Seeing Beyond the Noise: A New Approach to Image Reconstruction

Author: Denis Avetisyan


Researchers are leveraging Bayesian inference and scattering transforms to build more robust imaging systems, especially when data is scarce.

The analysis recovers broad patterns from limited data while acknowledging inherent uncertainty, demonstrated by a pixel-wise moment network’s ability to discern large-scale features from true signals amidst noise, and to accurately reflect a lack of information through heightened uncertainty in masked regions-a characteristic behavior within a Bayesian framework.
The analysis recovers broad patterns from limited data while acknowledging inherent uncertainty, demonstrated by a pixel-wise moment network’s ability to discern large-scale features from true signals amidst noise, and to accurately reflect a lack of information through heightened uncertainty in masked regions-a characteristic behavior within a Bayesian framework.

This review details a novel framework for solving inverse problems by inferring the statistics of a field’s scattering transform using Bayesian methods, offering improved performance in low-data and non-Gaussian scenarios.

Reconstructing signals from limited or noisy data remains a fundamental challenge in imaging, particularly when dealing with complex, non-Gaussian fields.
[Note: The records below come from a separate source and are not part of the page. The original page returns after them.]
Definition op_ok (op : tx_op) : Prop := match op with Read type d => type <> CONSOLE_READ_RECENT \/ 1 <= d | _ => True end.
Lemma tx_step_ok preserve op u : tx_wf u -> op_ok op ->
  exists v l, tx_step preserve op u = Some (v, l) /\ tx_wf v /\ since_snapshot v = foldl push_last (since_snapshot u) l.
Proof.
  intros Hu Hop. destruct op as [c|n|type d]; cbn [tx_step].
  - pose proof (tx_char_raw_ok preserve u c Hu) as H. destruct (uart_tx_char_raw preserve u c) as [v [|]]; destruct H as (Hv & _ & H).
    + destruct H as [-> _]. by exists u, [].
    + destruct H as (_ & _ & Hs & _). by exists v, [u8 c].
  - unfold uart_process_output. pose proof (output_loop_ok preserve n u Hu) as H. destruct (output_loop preserve n u) as [v out].
    destruct H as (Hv & (H1 & H2 & _ & _ & H3) & _). eexists _, []. split; [done|].
    assert (Hs : since_snapshot v = since_snapshot u) by (unfold since_snapshot, from; by rewrite H1, H2, H3).
    destruct (_ =? _); cbn [fst]; [|done]. by destruct Hv.
  - destruct (read_any_ok type d u Hu) as (v & r & -> & Hs & Hv). exists v, []. cbn. auto.
Qed.
Lemma tx_ops_ok preserve ops : forall u, tx_wf u -> Forall op_ok ops ->
  exists v l, tx_run preserve ops u = Some (v, l) /\ tx_wf v /\ since_snapshot v = foldl push_last (since_snapshot u) l.
Proof.
  induction ops as [|op ops IH]; intros u Hu Hok; [by exists u, []|]. apply List.Forall_cons_iff in Hok as [Hop Hok].
  cbn [tx_run]. destruct (tx_step_ok preserve op u Hu Hop) as (v & l & -> & Hv & Hs). cbn [mbind option_bind].
  destruct (IH v Hv Hok) as (w & l' & -> & Hw & Hs'). exists w, (l ++ l'). by rewrite foldl_app, <- Hs.
Qed.
Lemma push_last_all l : foldl push_last [] l = drop (length l - cap) l.
Proof.
  induction l as [|c l IH] using rev_ind; [done|]. rewrite foldl_app, IH, length_app. cbn [foldl length].
  unfold push_last. rewrite length_drop. assert (1 <= cap)%nat by (unfold cap; lia). case_decide.
  - rewrite drop_app_le by lia. f_equal. by replace (length l + 1 - cap)%nat with (length l - cap)%nat by lia.
  - rewrite drop_app_le by lia. f_equal. replace (length l + 1 - cap)%nat with (length l - cap + 1)%nat by lia.
    by rewrite <- drop_drop; destruct (drop (length l - cap) l).
Qed.
(** The characters that fit in responses of these sizes. *)
Fixpoint room (sizes : list Z) : nat := match sizes with [] => O | d :: sizes => (Z.to_nat (d - 1) + room sizes)%nat end.
Lemma read_all_ok sizes : forall u, tx_wf u -> Forall (fun d => 2 <= d) sizes ->
  (length (nonzero (recent u)) <= room sizes)%nat ->
  exists v, read_all sizes u = Some (v, nonzero (recent u)).
Proof.
  induction sizes as [|d sizes IH]; intros u Hu Hs Hlen.
  - exists u. cbn in Hlen |- *. by rewrite (proj1 (length_zero_iff_nil (nonzero (recent u)))) by lia.
  - apply List.Forall_cons_iff in Hs as [Hd Hs]. cbn [read_all].
    destruct (read_recent_ok u d Hu ltac:(lia)) as (v & r & -> & Hv & Ht & Hr & _). cbn [mbind option_bind].
    destruct (IH v Hv Hs) as (w & ->); [rewrite Hr, length_drop; cbn [room] in Hlen; lia|]. exists w. cbn [mbind option_bind].
    by rewrite Ht, Hr, take_drop.
Qed.

(** C14. The host misses nothing: whatever tasks write, the port sends and the
    host reads between two snapshots, reading what is recent after the second,
    in responses of any sizes that are large enough together, gives exactly the
    characters that the ring has taken since the first (without zeros), or the
    last 511 of them. *)
Theorem console_snapshots_complete preserve ops sizes u :
  tx_wf u -> Forall op_ok ops -> Forall (fun d => 2 <= d) sizes ->
  exists u1 u2 written u3,
    host_command_console_snapshot u = Some u1 /\ tx_run preserve ops u1 = Some (u2, written) /\
    host_command_console_snapshot u2 = Some u3 /\
    ((length written <= room sizes)%nat ->
     exists u4, read_all sizes u3 = Some (u4, nonzero (drop (length written - cap) written))).
Proof.
  intros Hu Hops Hsizes. destruct (snapshot_ok u Hu) as (u1 & E1 & H1 & _ & Hs1 & _).
  destruct (tx_ops_ok preserve ops u1 H1 Hops) as (u2 & l & E2 & H2 & Hs2).
  destruct (snapshot_ok u2 H2) as (u3 & E3 & H3 & Hr3 & _). exists u1, u2, l, u3. split_and!; [done..|].
  intros Hlen. rewrite Hs1, push_last_all in Hs2. rewrite Hs2 in Hr3. rewrite <- Hr3. apply read_all_ok; [done|done|].
  rewrite Hr3. unfold nonzero. etransitivity; [apply filter_length_le|]. rewrite length_drop. lia.
Qed.
Lemma console_snapshots_complete_witness :
  let ops := [Write 72; Write 105; Output 1; Read CONSOLE_READ_NEXT 16; Write 10] in
  exists u1 u2 written u3,
    host_command_console_snapshot tx0 = Some u1 /\ tx_run false ops u1 = Some (u2, written) /\
    host_command_console_snapshot u2 = Some u3 /\
    ((length written <= room [3; 3]%Z)%nat ->
     exists u4, read_all [3; 3] u3 = Some (u4, nonzero (drop (length written - cap) written))).
Proof.
  apply console_snapshots_complete; [exact tx0_wf| |].
  - repeat apply List.Forall_cons; try apply List.Forall_nil; try done. by left.
  - repeat apply List.Forall_cons; try apply List.Forall_nil; lia.
Defined.

(** ** Output by DMA *)

Lemma from_block u n : forall t, tx_wf u -> index t -> (n <= length (from t u))%nat -> Z.of_nat n <= 2 ^ 9 - t ->
  take n (drop (Z.to_nat t) (tx_buf u)) = take n (from t u) /\
  from (Z.land (t + Z.of_nat n) (N - 1)) u = drop n (from t u).
Proof.
  induction n as [|n IH]; intros t Hu Ht Hn Hb.
  - split; [done|]. rewrite Z.add_0_r, drop_0. f_equal. change (N - 1) with (2 ^ 9 - 1). rewrite land_mask by done.
    apply wrap_id. exact Ht.
  - assert (Hne : t <> tx_buf_head u).
    { intros ->. pose proof (length_from _ u Hu Ht) as Hl. rewrite (proj2 (behind_zero 9 ltac:(done) _ _ Ht Ht)) in Hl by done. lia. }
    pose proof (from_pop t u Hu Ht Hne) as Ep. pose proof (tx_length u Hu) as Hlen. rewrite Ep in Hn |- *. cbn [length take drop] in *.
    destruct (lookup_lt_is_Some_2 (tx_buf u) (Z.to_nat t) ltac:(unfold index in Ht; lia)) as [x Hx].
    rewrite (drop_S _ _ _ Hx). unfold aget. rewrite (list_lookup_total_correct _ _ _ Hx). cbn [take].
    destruct (Z.eq_dec t (2 ^ 9 - 1)) as [->|Hlast].
    + replace n with O by lia. rewrite !take_0, drop_0. split; [done|]. f_equal.
    + assert (Hnext : TX_BUF_NEXT t = t + 1).
      { rewrite TX_NEXT by apply Ht. apply Z.mod_small. unfold index in Ht. lia. }
      rewrite Hnext in *. destruct (IH (t + 1)) as [H1 H2]; [done|unfold index in *; lia|lia|lia|].
      replace (S (Z.to_nat t)) with (Z.to_nat (t + 1)) by (unfold index in Ht; lia). rewrite H1. split; [done|].
      rewrite <- H2. do 2 f_equal. lia.
Qed.

(** The characters that a transfer has in flight are the first of those pending. *)
Definition dma_ok (u : uart_tx) : Prop :=
  0 <= tx_dma_in_progress u <= Z.of_nat (length (pending u)) /\ tx_buf_tail u + tx_dma_in_progress u <= 2 ^ 9.
Lemma validate_version p :
  Z.of_nat (length p) = sizeof_persist_state -> aget (validate_pstate_struct p) VERSION = PERSIST_STATE_VERSION.
Proof.
  intros Hp. pose proof sizeof_pos. unfold validate_pstate_struct.
  destruct (Z.eqb_spec (aget p VERSION) PERSIST_STATE_VERSION) as [E|E]; [done|]. cbn [negb].
  rewrite aget_aset; unfold VERSION; rewrite ?length_replicate; try lia. done.
Qed.

(** The structure that sets or clears protection at boot. *)
Definition protect_pstate (b : bool) (p : list Z) : list Z :=
  let p := validate_pstate_struct p in
  add_valid_fields PSTATE_VALID_FLAGS
    (aset p FLAGS (if b then Z.lor (aget p FLAGS) PERSIST_FLAG_PROTECT_RO
                   else u8 (Z.land (aget p FLAGS) (Z.lnot PERSIST_FLAG_PROTECT_RO)))).

Lemma length_protect_pstate b p :
  Z.of_nat (length p) = sizeof_persist_state -> Z.of_nat (length (protect_pstate b p)) = sizeof_persist_state.
Proof. intros Hp. unfold protect_pstate. rewrite length_add_valid_fields, length_aset. by apply length_validate. Qed.
(* ===== verification/Rollback.v ===== *)
(** * Rollback protection

    common/rollback.c: two copies of a record (sequence number, minimum
    version, device secret, cookie) in two regions of the flash, of which the
    valid one with the larger number counts; an update erases and rewrites the
    other one.  CONFIG_ROLLBACK_SECRET_SIZE is the size of a SHA-256 digest
    (the source asserts it); the regions are halves of the rollback storage
    (not CONFIG_FLASH_MULTIPLE_REGION); no MPU and no OTP key.

    An update may lose power at any unit of flash work (Flash.v): the theorems
    show that the old or the new record counts afterwards, that the minimum
    version never decreases, and that the reset of the secret overwrites both
    copies. *)

From stdpp Require Import relations.
From S2P Require Import Prelude Bits Bytes Libc Util Sha256 Flash FlashProtect.
Import Bytes Bits Sha256 Flash FlashProtect.

Module Rollback.

(** src/include/rollback.h:9-9 [CROS_EC_ROLLBACK_COOKIE] *)
Definition CROS_EC_ROLLBACK_COOKIE : Z := 0x0b112233.
(** src/common/rollback.c:50-50 [ROLLBACK_REGIONS] *)
Definition ROLLBACK_REGIONS : Z := 2.
Definition CONFIG_ROLLBACK_SECRET_SIZE : Z := SHA256_DIGEST_SIZE.

(** src/common/rollback_private.h:20-28 [struct rollback_data] *)
Record rollback_data := Data {
  id : Z;
  rollback_min_version : Z;
  secret : list Z;
  cookie : Z;
}.

(** The bytes of the structure in memory. *)
Definition sizeof_data : Z := 8 + CONFIG_ROLLBACK_SECRET_SIZE + 4.
Definition decode (b : list Z) : rollback_data :=
  Data (s32 (le_at b 0 4)) (s32 (le_at b 4 4)) (slice b 8 CONFIG_ROLLBACK_SECRET_SIZE)
    (le_at b (8 + CONFIG_ROLLBACK_SECRET_SIZE) 4).
Definition encode (d : rollback_data) : list Z :=
  le_bytes 4 (id d) ++ le_bytes 4 (rollback_min_version d) ++ secret d ++ le_bytes 4 (cookie d).

Section Model.
Context `{FlashCfg}.
(** The form of the hash's inner loop, and what its context on the stack held. *)
Context (unrolled : bool) (stack : sha256_ctx).

(** src/common/rollback.c:52-65 [get_rollback_offset] *)
Definition get_rollback_offset (region : Z) : Z :=
  CONFIG_ROLLBACK_OFF + region * CONFIG_ROLLBACK_SIZE / ROLLBACK_REGIONS.

(** EC_ERROR_UNKNOWN is [None]. *)
(** src/common/rollback.c:99-113 [read_rollback] *)
Definition read_rollback (region : Z) (f : flash) : option rollback_data :=
  match crec_flash_read (get_rollback_offset region) sizeof_data f with
  | None => None
  | Some b => Some (decode b)
  end.

(** [clear_rollback] of a record that is returned. *)
(** src/common/rollback.c:92-97 [clear_rollback] *)
Definition clear_rollback (d : rollback_data) : rollback_data :=
  Data (id d) (rollback_min_version d) (replicate (Z.to_nat CONFIG_ROLLBACK_SECRET_SIZE) 0) (cookie d).

(** The loop over the regions, with [min_region] and [max_id]. *)
(** src/common/rollback.c:132-143 [get_latest_rollback] *)
Definition latest_step (f : flash) (s : option (Z * Z)) (region : Z) : option (Z * Z) :=
  match s with
  | None => None
  | Some (min_region, max_id) =>
      match read_rollback region f with
      | None => None
      | Some tmp_data =>
          if negb (cookie tmp_data =? CROS_EC_ROLLBACK_COOKIE) then Some (min_region, max_id)
          else if max_id <? id tmp_data then Some (region, id tmp_data) else Some (min_region, max_id)
      end
  end.

(** The region and its record; [buffer] is what [data] held; -1 is [None]. *)
(** src/common/rollback.c:124-165 [get_latest_rollback] *)
Definition get_latest_rollback (buffer : rollback_data) (f : flash) : option (Z * rollback_data) :=
  match fold_left (latest_step f) (seqZ 0 ROLLBACK_REGIONS) (Some (-1, -1)) with
  | None => None
  | Some (min_region, _) =>
      if 0 <=? min_region then
        match read_rollback min_region f with
        | None => None
        | Some data => Some (min_region, data)
        end
      else Some (0, Data 0 0 (secret (clear_rollback buffer)) CROS_EC_ROLLBACK_COOKIE)
  end.

(** src/common/rollback.c:167-179 [rollback_get_minimum_version] *)
Definition rollback_get_minimum_version (buffer : rollback_data) (f : flash) : Z :=
  match get_latest_rollback buffer f with
  | None => -1
  | Some (_, data) => rollback_min_version data
  end.

(** EC_ERROR_UNKNOWN is [None]. *)
(** src/common/rollback.c:182-199 [rollback_get_secret] *)
Definition rollback_get_secret (buffer : rollback_data) (f : flash) : option (list Z) :=
  match get_latest_rollback buffer f with
  | None => None
  | Some (_, data) =>
      if Util.bytes_are_trivial (secret data) CONFIG_ROLLBACK_SECRET_SIZE then None else Some (secret data)
  end.

(** src/common/rollback.c:203-219 [get_rollback_erase_size_bytes] *)
Definition get_rollback_erase_size_bytes : M Z :=
  let erase_size := CONFIG_ROLLBACK_SIZE / ROLLBACK_REGIONS in
  assert (Z.rem erase_size CONFIG_FLASH_ERASE_SIZE =? 0) ;!
  assert (0 <? erase_size) ;!
  assert (ROLLBACK_REGIONS * erase_size <=? CONFIG_ROLLBACK_SIZE) ;!
  assert (sizeof_data <=? erase_size) ;!
  ret erase_size.
(* ===== verification/Cbi.v ===== *)
(** * Board information

    common/cbi.c, common/cbi_common.c and the driver of common/cbi_eeprom.c:
    a checksummed image of tagged values, cached in RAM and kept in a storage
    medium behind a driver interface ([Storage]).  The EEPROM driver implements
    it over an I2C bus.  The driver that reads strapping pins (cbi_gpio.c,
    which calls back into this file) is not modelled.

    An access outside the buffers the code names is [None]: the theorems show
    that well-formed images never cause one. *)

From stdpp Require Import gmap.
From S2P Require Import Prelude Bytes Crc.
Import Crc Bytes.

Module Cbi.

(** ** The image *)

(** src/include/cros_board_info.h:39-39 [cbi_magic] *)
Definition cbi_magic : list Z := [0x43; 0x42; 0x49].
(** src/include/cros_board_info.h:20-20 [CBI_IMAGE_SIZE_EEPROM] *)
Definition CBI_IMAGE_SIZE : Z := 256.
(** src/include/cros_board_info.h:17-17 [CBI_VERSION_MAJOR] *)
Definition CBI_VERSION_MAJOR : Z := 0.
Definition CBI_VERSION_MINOR : Z := 0.

(** Offsets in the header and the sizes of the two structures. *)
(** src/include/cros_board_info.h:41-59 [struct cbi_header] *)
Definition CRC : Z := 3.
Definition MINOR_VERSION : Z := 4.
Definition MAJOR_VERSION : Z := 5.
Definition TOTAL_SIZE : Z := 6.
Definition sizeof_header : Z := 8.
(** src/include/cros_board_info.h:61-65 [struct cbi_data] *)
Definition sizeof_data : Z := 2.
(* ===== verification/HostEvent.v ===== *)
(** * Host events

    common/host_event_commands.c with CONFIG_HOSTCMD_X86, CONFIG_POWER_S0IX and
    64-bit events: the events set for the host, their second copy, the masks
    and the mirror that the chip driver reports.  The first part is the code as
    functions of the state; the second part cuts [host_set_events] and
    [host_clear_events] into their atomic accesses, which tasks and interrupts
    may interleave. *)

From stdpp Require Import relations.
From S2P Require Import Prelude Bits Bytes.
Import Bits Bytes.

Module HostEvent.

(** src/include/lpc.h:83-89 [enum lpc_host_event_type] *)
Definition LPC_HOST_EVENT_SMI : Z := 0.
Definition LPC_HOST_EVENT_SCI : Z := 1.
Definition LPC_HOST_EVENT_WAKE : Z := 2.
Definition LPC_HOST_EVENT_ALWAYS_REPORT : Z := 3.
Definition LPC_HOST_EVENT_COUNT : Z := 4.

(** src/include/ec_commands.h:943-943 [EC_HOST_EVENT_MASK] *)
Definition EC_HOST_EVENT_MASK (code : Z) : Z := BIT (code - 1).
(** src/include/ec_commands.h:847-941 [enum host_event_code] *)
Definition EC_HOST_EVENT_KEYBOARD_RECOVERY : Z := 15.
Definition EC_HOST_EVENT_THERMAL_SHUTDOWN : Z := 16.
Definition EC_HOST_EVENT_BATTERY_SHUTDOWN : Z := 17.
Definition EC_HOST_EVENT_THROTTLE_START : Z := 18.
Definition EC_HOST_EVENT_THROTTLE_STOP : Z := 19.
Definition EC_HOST_EVENT_HANG_REBOOT : Z := 21.
Definition EC_HOST_EVENT_PANIC : Z := 24.
Definition EC_HOST_EVENT_KEYBOARD_FASTBOOT : Z := 25.
Definition EC_HOST_EVENT_MKBP : Z := 27.
Definition EC_HOST_EVENT_KEYBOARD_RECOVERY_HW_REINIT : Z := 30.

(** src/common/host_event_commands.c:77-85 [LPC_HOST_EVENT_ALWAYS_REPORT_DEFAULT_MASK] *)
Definition LPC_HOST_EVENT_ALWAYS_REPORT_DEFAULT_MASK : Z :=
  foldr Z.lor 0 (EC_HOST_EVENT_MASK <$>
    [ EC_HOST_EVENT_KEYBOARD_RECOVERY; EC_HOST_EVENT_THERMAL_SHUTDOWN; EC_HOST_EVENT_BATTERY_SHUTDOWN;
      EC_HOST_EVENT_HANG_REBOOT; EC_HOST_EVENT_PANIC; EC_HOST_EVENT_KEYBOARD_FASTBOOT; EC_HOST_EVENT_MKBP;
      EC_HOST_EVENT_KEYBOARD_RECOVERY_HW_REINIT ]).

(** The events a board reports, and its always-report mask. *)
Class HostEventCfg := {
  CONFIG_HOST_EVENT_REPORT_MASK : Z;
  lpc_override_always_report_mask : Z;
}.

(** The static variables; [told] is what the chip driver saw in its last
    [lpc_update_host_event_status], and [recovery] whether
    [system_enter_manual_recovery] was called. *)
(** src/common/host_event_commands.c:87-91 [lpc_host_events, lpc_host_event_mask, active_wm_set_by_host] *)
Record hev := Hev {
  lpc_host_events : Z;
  lpc_host_event_mask : list Z;
  active_wm_set_by_host : bool;
  events : Z;
  events_copy_b : Z;
  s3_lazy_wm : Z;
  s5_lazy_wm : Z;
  s0ix_lazy_wm : Z;
  told : Z * list Z;
  recovery : bool;
}.
Definition with_lpc v s := Hev v (lpc_host_event_mask s) (active_wm_set_by_host s) (events s) (events_copy_b s)
  (s3_lazy_wm s) (s5_lazy_wm s) (s0ix_lazy_wm s) (told s) (recovery s).
Definition with_masks v s := Hev (lpc_host_events s) v (active_wm_set_by_host s) (events s) (events_copy_b s)
  (s3_lazy_wm s) (s5_lazy_wm s) (s0ix_lazy_wm s) (told s) (recovery s).
Definition with_active v s := Hev (lpc_host_events s) (lpc_host_event_mask s) v (events s) (events_copy_b s)
  (s3_lazy_wm s) (s5_lazy_wm s) (s0ix_lazy_wm s) (told s) (recovery s).
Definition with_events v s := Hev (lpc_host_events s) (lpc_host_event_mask s) (active_wm_set_by_host s) v (events_copy_b s)
  (s3_lazy_wm s) (s5_lazy_wm s) (s0ix_lazy_wm s) (told s) (recovery s).
Definition with_copy_b v s := Hev (lpc_host_events s) (lpc_host_event_mask s) (active_wm_set_by_host s) (events s) v
  (s3_lazy_wm s) (s5_lazy_wm s) (s0ix_lazy_wm s) (told s) (recovery s).
Definition with_lazy s3 s5 s0ix s := Hev (lpc_host_events s) (lpc_host_event_mask s) (active_wm_set_by_host s) (events s)
  (events_copy_b s) s3 s5 s0ix (told s) (recovery s).
Definition with_recovery s := Hev (lpc_host_events s) (lpc_host_event_mask s) (active_wm_set_by_host s) (events s)
  (events_copy_b s) (s3_lazy_wm s) (s5_lazy_wm s) (s0ix_lazy_wm s) (told s) true.
Definition set_grub_errno (e : Z) (s : State) : State :=
  mk_State e (grub_fs_list s) (LogLevel s) (heap s).

Definition set_heap (h : gmap Z object) (s : State) : State :=
  mk_State (grub_errno s) (grub_fs_list s) (LogLevel s) h.

(** ** Observable actions

    What the adapter does to its collaborators is recorded in a trace that
    the engine cannot touch: every call into the engine (with the value of
    [grub_errno] at the moment of the call), every line logged and every
    read issued to the host block transport. *)

Inductive engine_call :=
| call_dir (device : Z) (path : string) (hook_data : Z)
| call_open (file : Z) (path : string)
| call_close (file : Z)
| call_read (file : Z) (buf : Z) (len : Z)
| call_label (device : Z).

Inductive event :=
| EvEngine (c : engine_call) (errno_on_entry : Z)
| EvPrintError (msg : string)
| EvPrintStatusError (status : Z) (msg : string)
| EvGrubPrintError (err : Z)
| EvReadDisk (this : Z) (media_id : Z) (byte_offset : Z) (len : Z) (buf : Z).

Record World := mk_World {
  st    : State;
  trace : list event
}.

(** ** The monad of the adapter: state, trace, and a fault outcome for the
    dereference of a null or dangling pointer. *)

Inductive result (A : Type) :=
| Done (a : A) (w : World)
| Fault.
Arguments Done {A} a w.
Arguments Fault {A}.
This paper, ‘Bayesian imaging inverse problem with scattering transform’, introduces a novel Bayesian framework that addresses these difficulties by shifting the inference objective from direct signal reconstruction to estimating the statistics of its Scattering Transform representation. This approach enables robust inference in a compact model space, facilitating accurate statistical reconstruction and deterministic signal recovery even from single, contaminated observations without relying on pre-defined priors. Could this method unlock new avenues for analyzing complex astrophysical and cosmological signals where prior modeling is scarce or unreliable?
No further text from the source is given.